Ensuite, cette doctrine économique est celle que nous vivons depuis les années 80 et nos gouvernements successifs acquis à cette vision du monde, ont petit à petit, mis en place les conditions qui tendent vers ce modèle. D’ailleurs tout notre modèle de société est pensé pour fonctionner dans un monde en croissance. La question est maintenant de comprendre comment tout est mis en place.

  1. Flexibiliser le marché pour plus de croissance et de profit

Comme le dit le principe 3, pour maximiser la croissance, il faut jouer sur plusieurs facteurs. Si l’augmentation de la taille d’un marché est difficile à maitriser, car tributaire de facteurs extérieurs à l’entreprise dont les principales mécaniques de maîtrise aujourd’hui sont la publicité massive ou l’absorption/destruction des concurrents, ce n’est pas le cas de la productivité et de la marge, le rôle de la machine est justement d’agir sur les deux autres facteurs.

D’abord parce que la machine est conçu pour faire les choses plus rapidement et à plus grande échelle mais aussi parce qu’elle coûte dans l’absolu moins cher à l’entreprise que la même capacité de production en main d’œuvre humaine. En automatisant, les process de production, la productivité explose. C’est en grande partie ce qui explique l’incroyable avancée économique des deux derniers siècles. Les machines en produisant massivement pour moins d’effort ont permis de générer une mane économique colossale qui a offert à l’humanité (tout du moins une partie de l’humanité) un niveau de vie que la plupart n’aurait jamais pu atteindre sans. C’est en tout cas, le discours général qui omet , volontairement ou non, les luttes sociales qui ont aussi très largement pesé sur la balance. Mais aussi parce que les machines ont aussi un impact considérable sur la gestion de la marge.

En dehors de son coût initial et les quelques frais de maintenance, une machine produit plus pour moins cher qu’une armée d’humaine salariés. Si les besoins de production baissent, il est possible de réduire la cadence des machines sans que ce soit une charge financière. De l’autre côté, quand tu as des salariés, tu dois les payer, volume de production suffisant ou non. Moins de frais, pour un volume équivalent de vente (ou en légère baisse) c’est, dans l’absolu, plus de marge et donc plus de profit. Dans les situations où le remplacement des humains par la machine n’est pas possible deux options se présentent : la réduction de ses frais de fonctionnement (immobilier, matériel,…) ou la réduction de sa masse salariale. Dans la majorité des cas, les deux se produisent en même temps. C’est le principe de la délocalisation.

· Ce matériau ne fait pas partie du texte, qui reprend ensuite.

(** * Report viewer and analysis form: a shallow embedding

    The development follows the client-side scripts of the site:
    the report viewer ([initReport] and its local helpers [showError],
    [renderMarkdown], [slugify], [generateTOC], [setupScrollSpy],
    [updateActiveLink]) and the form validation helper [validateAsins].

    JavaScript strings are sequences of UTF-16 code units, modelled as
    [list N].  The DOM, the browser stores, the network and the Markdown
    engine are the environment of the scripts; they are gathered in a
    record [World] that the embedded functions read. *)

From Stdlib Require Import NArith List Ascii String DecimalNat Lia.
From Stdlib Require DecimalN.
From stdpp Require Import base option list gmap.

Local Open Scope N_scope.
Set Warnings "-register-all".

(** ** Strings *)

Abbreviation jsstring := (list N).

(** A literal of Basic Latin characters as code units. *)
Definition js (s : string) : jsstring := map N_of_ascii (list_ascii_of_string s).
Arguments js : simpl never.

Definition dquote : jsstring := [34].
Definition hyphen : N := 45.

Definition between (lo hi c : N) : bool := (lo <=? c) && (c <=? hi).

(** [\s] of a regular expression, which is also what [String.prototype.trim]
    strips: WhiteSpace and LineTerminator code units. *)
Definition is_space (c : N) : bool :=
  between 9 13 c || (c =? 32) || (c =? 160) || (c =? 5760)
  || between 8192 8202 c || (c =? 8232) || (c =? 8233) || (c =? 8239)
  || (c =? 8287) || (c =? 12288) || (c =? 65279).

(** [\w] without the unicode flag: [A-Za-z0-9_]. *)
Definition is_word (c : N) : bool :=
  between 65 90 c || between 97 122 c || between 48 57 c || (c =? 95).

Definition is_hyphen (c : N) : bool := c =? hyphen.

(** The class [\w\u4e00-\u9fa5-] whose complement [slugify] deletes. *)
Definition is_slug_unit (c : N) : bool :=
  is_word c || between 19968 40869 c || is_hyphen c.

Definition is_basic_latin (c : N) : bool := c <? 128.

Definition lower_unit (c : N) : N := if between 65 90 c then c + 32 else c.
Definition upper_unit (c : N) : N := if between 97 122 c then c - 32 else c.

(** [toLowerCase] and [toUpperCase] follow the Unicode case tables of the
    host; the scripts only rely on them as functions, and on Basic Latin
    text they are the unit-wise maps above. *)
Class CaseMapping := {
  toLowerCase : jsstring -> jsstring;
  toUpperCase : jsstring -> jsstring;
  toLowerCase_basic_latin :
    forall s, forallb is_basic_latin s = true -> toLowerCase s = map lower_unit s;
  toUpperCase_basic_latin :
    forall s, forallb is_basic_latin s = true -> toUpperCase s = map upper_unit s
}.

(** The case mapping that leaves every unit outside Basic Latin alone. *)
#[export] Instance basic_latin_case : CaseMapping := {|
  toLowerCase := map lower_unit;
  toUpperCase := map upper_unit;
  toLowerCase_basic_latin := fun _ _ => eq_refl;
  toUpperCase_basic_latin := fun _ _ => eq_refl
|}.

(** [s.replace(/[p]+/g, rep)]: every maximal run of [p]-units becomes one
    [rep].  A [p]-unit followed by another one is inside a run and yields
    nothing; the last unit of a run yields [rep]. *)
Fixpoint replace_runs (p : N -> bool) (rep : N) (s : jsstring) : jsstring :=
  match s with
  | [] => []
  | c :: r =>
      if p c then
        match r with
        | c' :: _ => if p c' then replace_runs p rep r else rep :: replace_runs p rep r
        | [] => [rep]
        end
      else c :: replace_runs p rep r
  end.

(** [s.replace(/^[p]+/, '')] *)
Fixpoint drop_leading (p : N -> bool) (s : jsstring) : jsstring :=
  match s with
  | [] => []
  | c :: r => if p c then drop_leading p r else s
  end.
Definition set_waste_type (k : string) (v : dict) (d : digitizer) : digitizer :=
  mk_digitizer (vessels_cache d) (persons_cache d)
               (<[k := v]> (waste_types_cache d)) (system_users_cache d)
               (the_stats d).

Definition set_system_user (k : string) (v : dict) (d : digitizer) : digitizer :=
  mk_digitizer (vessels_cache d) (persons_cache d) (waste_types_cache d)
               (od_set (system_users_cache d) k v) (the_stats d).

(** [load_entities_cache] *)
Definition load_entities_cache : M unit :=
  let* vessels_response := _make_request "GET" "/vessels/0/1000" None in
  load_list vessels_response "VesselName" set_vessel ;;
  let* persons_response := _make_request "GET" "/persons/0/5000" None in
  load_list persons_response "Name" set_person ;;
  let* waste_types_response := _make_request "GET" "/wasteTypes/0/100" None in
  load_list waste_types_response "typeName" set_waste_type ;;
  let* system_users_response := _make_request "GET" "/systemUsers/0/100" None in
  load_list system_users_response "FullName" set_system_user.

(** ** Entity resolver *)

(** [find_or_create_vessel] *)
Definition find_or_create_vessel (d : digitizer) (vessel_name : string)
  : option dict :=
  let vessel_key := strip (lower vessel_name) in
  vessels_cache d !! vessel_key.

(** [find_or_create_person] *)
Definition find_or_create_person (d : digitizer) (person_name : string)
  : option dict :=
  if String.eqb person_name "" || String.eqb (strip person_name) "" then None
  else
    let person_key := strip (lower person_name) in
    persons_cache d !! person_key.

(** [get_waste_type_by_name] *)
Definition get_waste_type_by_name (d : digitizer) (waste_type_name : string)
  : option dict :=
  let waste_key := strip (lower waste_type_name) in
  waste_types_cache d !! waste_key.

(** [get_default_inspector] *)
Definition get_default_inspector (d : digitizer) : dict :=
  match system_users_cache d with
  | (_, user) :: _ => user
  | [] => [("ID", JInt 1); ("FullName", JStr "Default Inspector")]
  end.

(** [if entity:] for the result of a resolver. *)
Definition found (entity : option dict) : bool :=
  match entity with
  | Some e => truthy (JDict e)
  | None => false
  end.

(** ** Manifest importer *)

(** Lines 158-172: the signer list, with the default signer when it
    would be empty. *)
Definition add_signer (person : option dict) (signers_ids : list json)
  : list json :=
  match person with
  | Some p =>
      if truthy (JDict p) then
        let person_id := get_ID_or_id p in
        if truthy person_id then signers_ids ++ [person_id] else signers_ids
      else signers_ids
  | None => signers_ids
  end.

Definition collect_signers (captain chef : option dict) : list json :=
  let signers_ids := add_signer chef (add_signer captain []) in
  match signers_ids with
  | [] => [JInt 1]
  | _ => signers_ids
  end.

(** The body of the compliance creation request. *)
Definition compliance_data (vessel : dict) (manifest_data : manifest)
    (inspector_id : json) (signers_ids : list json) : dict :=
  [("vesselId", get_ID_or_id vessel);
   ("inspectionDate", JStr (inspection_date manifest_data));
   ("observations", JStr (observations manifest_data));
   ("systemUserId", inspector_id);
   ("signersIds", JList signers_ids)].

(** The body of a waste creation request. *)
Definition waste_data (vessel waste_type : dict) (quantity : float)
    (manifest_data : manifest) (compliance_id : json) : dict :=
  [("vesselId", get_ID_or_id vessel);
   ("wasteTypeId", dict_get waste_type "id");
   ("quantityGenerated", JFloat quantity);
   ("generationDate", JStr (inspection_date manifest_data));
   ("complianceId", compliance_id)].

(** One of the four waste blocks (lines 210-277), which differ in the
    quantity read and the waste type name only. The value threaded
    through is [waste_records_created]. *)
Definition create_waste (vessel : dict) (manifest_data : manifest)
    (compliance_id : json) (quantity : float) (type_name : string)
    (waste_records_created : Z) : M Z :=
  if f_ltb f_zero quantity then
    let* d := get_self in
    let waste_type := get_waste_type_by_name d type_name in
    match waste_type with
    | Some wt =>
        if truthy (JDict wt) then
          let* waste_response :=
            _make_request "POST" "/wastes"
              (Some (waste_data vessel wt quantity manifest_data compliance_id)) in
          let* created := lift (response_has waste_response "success") in
          if created
          then ret (waste_records_created + 1)
          else ret waste_records_created
        else ret waste_records_created
    | None => ret waste_records_created
    end
  else ret waste_records_created.
(** The control of a grayscale filter and the variable of its function
    stay together through a call of [ChangeValue], which cannot panic. *)
Lemma grayscaleChange_sync ce fm v :
  ce_OnChange ce = ce_OnChange (grayscaleControl fm) ->
  ce_ValidValues ce = ce_ValidValues (grayscaleControl fm) ->
  ce_Value ce = fm ->
  exists err ce' fm',
    grayscaleChange ce v fm = Some (err, ce', fm') /\
    ce_OnChange ce' = ce_OnChange ce /\
    ce_ValidValues ce' = ce_ValidValues ce /\
    ce_Value ce' = fm' /\
    (fm' = fm \/ listed Z.eqb ce fm') /\
    (forall m, v = IsT m -> listed Z.eqb ce m -> fm' = m /\ err = None).
Proof.
  intros Hon Hvv Hval. unfold grayscaleChange, ControlEnum_ChangeValue, listed.
  unfold GrayscaleMode in *.
  destruct v as [m | dyn].
  - match goal with
    | |- context [negb ?b] => destruct b eqn:Ein; cbn [negb]
    end.
    + rewrite Hon. cbn.
      eexists _, _, _. split; [reflexivity|]. cbn.
      split; [reflexivity|]. split; [reflexivity|]. split; [reflexivity|].
      split; [right; exact Ein|].
      intros m' Hm' _. inversion Hm'; subst. split; reflexivity.
    + eexists _, _, _. split; [reflexivity|].
      split; [reflexivity|]. split; [reflexivity|]. split; [exact Hval|].
      split; [left; reflexivity|].
      intros m' Hm' Hl. inversion Hm'; subst. congruence.
  - eexists _, _, _. split; [reflexivity|].
    split; [reflexivity|]. split; [reflexivity|]. split; [exact Hval|].
    split; [left; reflexivity|].
    intros m' Hm'. discriminate.
Qed.
(** X6: a control sequence [ESC [ params letter] (colours, cursor moves)
    that follows text without escape characters is invisible to the parser:
    the result is the same as without the sequence. *)
Theorem csi_sequence_invisible (a params : str) (L : char) (b : str) :
  forallb not_esc a = true ->
  forallb is_csi_param params = true -> is_ascii_letter L = true ->
  parse_usage (a ++ ESC :: ch "[" :: params ++ L :: b) = parse_usage (a ++ b).
Proof.
  intros Ha Hp HL. unfold parse_usage, clean_text, strip_escapes.
  now rewrite csi_sub_sequence.
Qed.

Lemma csi_sequence_invisible_witness :
  parse_usage (s2l "Current session " ++ ESC :: ch "[" :: s2l "1;31" ++
               ch "m" :: s2l "45%")
  = parse_usage (s2l "Current session " ++ s2l "45%").
Proof.
  apply (csi_sequence_invisible (s2l "Current session ") (s2l "1;31")
           (ch "m") (s2l "45%")); reflexivity.
Defined.

Lemma osc_introducer_facts x :
  one_of "<>=]" x = true -> x <> ESC /\ N.eqb x (ch "[") = false.
Proof.
  unfold one_of. simpl existsb. unfold ch. simpl N_of_ascii.
  intros H. split; [intros ->; discriminate|]. char_facts.
Qed.

Lemma sub_from_miss_step ic r repl pos c s :
  match_here ic r pos (c :: s) = None ->
  sub_from ic r repl pos 0 (c :: s) = c :: sub_from ic r repl (S pos) 0 s.
Proof. intros H. simpl. now rewrite H. Qed.

Lemma sub_from_match_step ic r repl pos c s m k :
  match_here ic r pos (c :: s) = Some m -> length (mt_text m) = S k ->
  sub_from ic r repl pos 0 (c :: s) = repl ++ sub_from ic r repl (S pos) k s.
Proof. intros H L. simpl. now rewrite H, L. Qed.

(** [ESC] not followed by an opening bracket does not start a match of the
    first pattern. *)
Lemma csi_no_match pos x body :
  N.eqb x (ch "[") = false ->
  match_here false csi_re pos (ESC :: x :: body) = None.
Proof.
  intros Hx. unfold match_here, csi_re. cbn [rmatch].
  unfold advance. cbn [m_rest m_pos m_groups].
  change (N.eqb (fold_case false ESC) (fold_case false ESC)) with true.
  cbn [flat_map app m_rest m_pos m_groups fold_case].
  now rewrite Hx.
Qed.

(** At [ESC] followed by an introducer the second pattern matches up to the
    next [ESC], or to the end of the text. *)
Lemma osc_match_here pos x body :
  one_of "<>=]" x = true -> forallb not_esc body = true ->
  exists m, match_here false osc_re pos (ESC :: x :: body) = Some m /\
            length (mt_text m) = S (length (x :: body)).
Proof.
  intros Hx Hb. unfold match_here, osc_re. cbn [rmatch].
  unfold advance. cbn [m_rest m_pos m_groups].
  change (N.eqb (fold_case false ESC) (fold_case false ESC)) with true.
  cbn [flat_map app m_rest m_pos m_groups fold_case].
  rewrite Hx. cbn [flat_map app m_rest m_pos m_groups].
  destruct (star_from_head false not_esc (S (S pos)) body []) as [tl ->].
  eexists. split; [reflexivity|]. cbn [mt_text m_pos].
  rewrite (run_length_all false not_esc body) by exact Hb.
  rewrite length_firstn. simpl length. lia.
Qed.
(** X12. A market price of zero cannot be traded on: for a trade that
    sells fiat, or that buys fiat out of a coin that is held,
    [set_sell_amount] raises [ZeroDivisionError] and logs nothing. *)
Theorem set_sell_amount_zero_price
    (self : MarketState) (trade : ProposedTrade) (bp : Q) (w : world) :
  MarketState.price self (market_name trade) "weighted_average" w = (Ok bp, w) ->
  (bp == 0)%Q ->
  sell_coin trade = fiat trade \/
  (buy_coin trade = fiat trade /\
   exists held, MarketState.balance self (sell_coin trade) w = (Ok held, w)) ->
  MarketState.set_sell_amount self trade w = (Raise ZeroDivisionError, w).
Proof.
  intros Hp Hzero Hshape. unfold MarketState.set_sell_amount.
  destruct (decide (buy_coin trade = market_base_currency trade)) as [Hbase|Hbase].
  - apply bind_raise. unfold MarketState.estimate_price.
    rewrite (bind_ok _ _ _ _ _ Hp). simpl.
    rewrite bool_decide_eq_true_2 by exact Hbase.
    apply bind_raise. now apply div_zero.
  - rewrite (bind_ok _ _ _ _ _
               (estimate_price_ok _ _ _ _ Hp (fun H => False_ind _ (Hbase H)))).
    assert (Hdir : direction_price trade bp = bp)
      by (unfold direction_price; now rewrite bool_decide_eq_false_2).
    destruct (decide (sell_coin trade = fiat trade)) as [Hs|Hs].
    + rewrite (bind_ok _ _ _ _ _
                 (size_sell_leg_sell_fiat self (priced trade bp) w Hs)).
      simpl. unfold bind at 1. unfold ret at 1.
      unfold bind at 1. unfold ret at 1.
      unfold bind at 1. unfold ret at 1.
      apply bind_raise. apply div_zero. now rewrite Hdir.
    + destruct Hshape as [Hs'|(Hb & held & Hheld)]; [contradiction|].
      apply bind_raise. unfold MarketState.size_sell_leg.
      rewrite bool_decide_eq_false_2 by exact Hs.
      rewrite bool_decide_eq_true_2 by exact Hb.
      simpl. rewrite (bind_ok _ _ _ _ _ Hheld).
      unfold bind at 1. unfold ret at 1.
      unfold bind at 1. unfold ret at 1.
      apply bind_raise. apply div_zero. now rewrite Hdir.
Qed.

Lemma set_sell_amount_zero_price_witness :
  MarketState.set_sell_amount zero_usd_state
    (unsized "USD" "BTC" "USD" "USD_BTC" "USD" 100 (25 # 10000)) sample_world
    = (Raise ZeroDivisionError, sample_world).
Proof.
  apply (set_sell_amount_zero_price zero_usd_state _ 0 sample_world).
  - reflexivity.
  - reflexivity.
  - left. reflexivity.
Defined.

(** X13. A trade on a market that is not in the chart data is not sized:
    [set_sell_amount] raises [KeyError] for the market name, whatever the
    shape of the trade, and [simulate_trades] on a batch that starts with
    such a trade raises it as well. *)
Theorem set_sell_amount_unknown_market
    (self : MarketState) (trade : ProposedTrade) (rest : list ProposedTrade)
    (held : gmap string Q) (w : world) :
  MarketState.chart_data self !! market_name trade = None ->
  heap w !! MarketState.balances self = Some held ->
  MarketState.set_sell_amount self trade w
    = (Raise (KeyError (market_name trade)), w) /\
  exists w',
    MarketState.simulate_trades self (trade :: rest) w
      = (Raise (KeyError (market_name trade)), w').
Proof.
  intros Hmissing Hheld.
  assert (Hraise : forall w0,
    MarketState.set_sell_amount self trade w0
      = (Raise (KeyError (market_name trade)), w0)).
  { intros w0. unfold MarketState.set_sell_amount. apply bind_raise.
    unfold MarketState.estimate_price. apply bind_raise.
    unfold MarketState.price, bind, getitem, raise. now rewrite Hmissing. }
  split; [apply Hraise|].
  rewrite (simulate_trades_unfold _ _ _ _ Hheld). simpl.
  eexists. apply bind_raise. unfold MarketState.simulate.
  apply bind_raise. apply Hraise.
Qed.

Lemma set_sell_amount_unknown_market_witness :
  MarketState.set_sell_amount usd_state sell_fiat_trade sample_world
    = (Raise (KeyError "BTC_ETH"), sample_world).
Proof.
  destruct (set_sell_amount_unknown_market usd_state sell_fiat_trade []
              (<["BTC" := 1%Q]> {[ "USD" := 0%Q ]}) sample_world) as [H _];
    [reflexivity | reflexivity | exact H].
Defined.

(** X14. What sizing writes: when [set_sell_amount] returns, the world is
    as before, the trade has its market price, price, sell amount and buy
    amount set, and every other attribute is as it was; in particular
    [bid_amount] and [ask_amount], which the legality check reads, are not
    filled in by the sizing. *)
Theorem set_sell_amount_writes
    (self : MarketState) (trade trade' : ProposedTrade) (w w' : world) :
  MarketState.set_sell_amount self trade w = (Ok trade', w') ->
  w' = w /\
  (exists bp,
     MarketState.price self (market_name trade) "weighted_average" w = (Ok bp, w) /\
     market_price trade' = Some bp /\
     price trade' = Some (direction_price trade bp)) /\
  is_Some (sell_amount trade') /\ is_Some (buy_amount trade') /\
  sell_coin trade' = sell_coin trade /\ buy_coin trade' = buy_coin trade /\
  from_coin trade' = from_coin trade /\ to_coin trade' = to_coin trade /\
  fiat trade' = fiat trade /\ market_name trade' = market_name trade /\
  market_base_currency trade' = market_base_currency trade /\
  fiat_value_to_trade trade' = fiat_value_to_trade trade /\
  fee trade' = fee trade /\
  bid_amount trade' = bid_amount trade /\ ask_amount trade' = ask_amount trade.
Proof.
  intros H. apply set_sell_amount_inv in H as [-> (bp & s & Hp & _ & _ & ->)].
  split; [reflexivity|]. split; [exists bp; now repeat split|].
  simpl. repeat split; eauto.
Qed.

La théorie économique standard, nous laisse penser que la délocalisation des productions est avant tout une question de spécialisation des compétences. Certains pays, de par les ressources disponibles et les capacités techniques, optimisent leurs talents en se concentrant sur la production de produit très spécifiques. Mais si pour certains secteurs particuliers comme la production minière ou de bananes, car ce sont des matières premières qu’il est impossible de produire ailleurs, c’est une vérité, les choses sont toutes autres en ce qui concerne les productions manufacturières ou de service. Or la majorité de notre économie concerne cette typologie de production. Si la Chine est devenue l’usine du monde, produisant autant des iphones que des jouets en plastiques, ce n’est pas par ses talents uniques mais surtout parce que sa main d’œuvre et ses conditions de productions moins regardantes que dans les pays occidentaux sont moins chères. C’est avant tout une question de marge et donc, encore une fois, de profit.

Mais la machine et la décentralisation offrent aussi un autre avantage : la flexibilité. Comme je le disais plus haut, en cas de baisse de production, il est assez simple de s’adapter à moindre frais avec une machine. Et ce qui vaut pour une machine, vaut pour un prestataire. Comme il n’est rémunéré qu’à la commande, il suffit de cesser de commander pour réduire ses dépenses. Avec cette mécanique toute simple (et la mise en place de grandes routes commerciales mondialisées), le marché mondiale a fini développer une politique du flux tendu. Plutôt que d’immobiliser une certaine quantité de produits (donc de l’argent) en attendant de les vendre, il suffit d’ajuster des commandes régulières pour avoir un approvisionnement adapté à la demande. Une réalité qui est devenue bien réelle avec la crise du COVID et les pénuries de produits qui sont advenues assez rapidement. Si l’usine du monde s’arrête et que les stocks sont limités alors on se retrouve vite sans rien à se mettre sous la main.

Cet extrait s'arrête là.